If this history of Valentine’s Day is true, it’s a wonder we celebrate it. The day has morphed into flowers and chocolates and little cards tucked into backpacks, without a single beheading in site.
My parents owned a flower shop in Seaforth, Canada before we came along. February 14th was one of the busier days of the year. As we got older, my dad would leave a small florist card with the note “Love, Daddy” on our pillow with a little treat for us to find after school. I felt so grown up!

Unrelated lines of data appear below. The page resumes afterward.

Definition alloc_pages (s : pmm) (page_count : Z) : Z * pmm :=
  if (page_count =? 0) || (max_managed_pages <? page_count)
  then (invalid_physical_address, s)
  else
    match first_z (Z.to_nat max_managed_pages) 0
            (fun offset =>
               page_range_free s ((next_search_page s +64 offset) mod max_managed_pages)
                 page_count) with
    | Some offset =>
        let page := (next_search_page s +64 offset) mod max_managed_pages in
        let s := for_z 0 page_count (fun index s => mark_page_used s (page +64 index)) s in
        let s := with_next ((page +64 page_count) mod max_managed_pages) s in
        (page *64 page_size, s)
    | None => (invalid_physical_address, s)
    end.

Definition alloc_page (s : pmm) : Z * pmm := alloc_pages s 1.

Definition retain_page (s : pmm) (physical_address : Z) : pmm :=
  if negb (physical_address mod page_size =? 0) then s
  else
    let page := physical_address / page_size in
    if negb (page_index_valid page) || negb (is_page_used s page) then s
    else if negb (aget (page_refcounts s) page =? UINT16_MAX)
         then with_refcount page (wrap 16 (aget (page_refcounts s) page + 1)) s
         else s.

Definition page_ref_count (s : pmm) (physical_address : Z) : Z :=
  if negb (physical_address mod page_size =? 0) then 0
  else
    let page := physical_address / page_size in
    if negb (page_index_valid page) || negb (is_page_used s page) then 0
    else aget (page_refcounts s) page.

(** One iteration of the loop of [free_pages]. *)
Definition free_pages_step (index : Z) (s : pmm) : pmm :=
  if negb (is_page_used s index) then s
  else if 1 <? aget (page_refcounts s) index
       then with_refcount index (wrap 16 (aget (page_refcounts s) index - 1)) s
       else mark_page_free s index.

Definition free_pages (s : pmm) (physical_address page_count : Z) : pmm :=
  if negb (physical_address mod page_size =? 0) then s
  else if page_count =? 0 then s
  else
    let page := physical_address / page_size in
    if negb (page_index_valid page) || (page +64 page_count <? page) then s
    else
      let end_page := page +64 page_count in
      let end_page := if max_managed_pages <? end_page then max_managed_pages else end_page in
      let s := for_z page end_page free_pages_step s in
      if page <? next_search_page s then with_next page s else s.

I have my own love-it-or-leave-it history of this day of hearts starting with grade school. In third grade it was awesome: *everyone* received a card and possibly candy in those days. It was festive and fun. During middle school I hated it: too much ambiguity about the whole love thing. When I was first dating in my twenties, I loved it. I felt special on Valentine’s Day when my sweetie gave me a card and flowers. Someone loved me! Relationships ended and I was back to hating it again. Who needs a silly day to remind them that they don’t have someone special to make a fuss about, or to be on the receiving end of some really good chocolate. After many years of happy marriage, I’m moving into neutral territory. I’m loveable no matter who says so, though I appreciate it when the man I married makes a fuss. I’m trying hard to lose a few pounds and chocolate is my weakness so my husband made a point of lovingly *not* buying me chocolate this year but a beautiful card instead. Who knew that love could mean not getting chocolate on Valentine’s day?
Love is in the air but my heart is in the garden…and the flower shop…with my family…the possibilities are endless.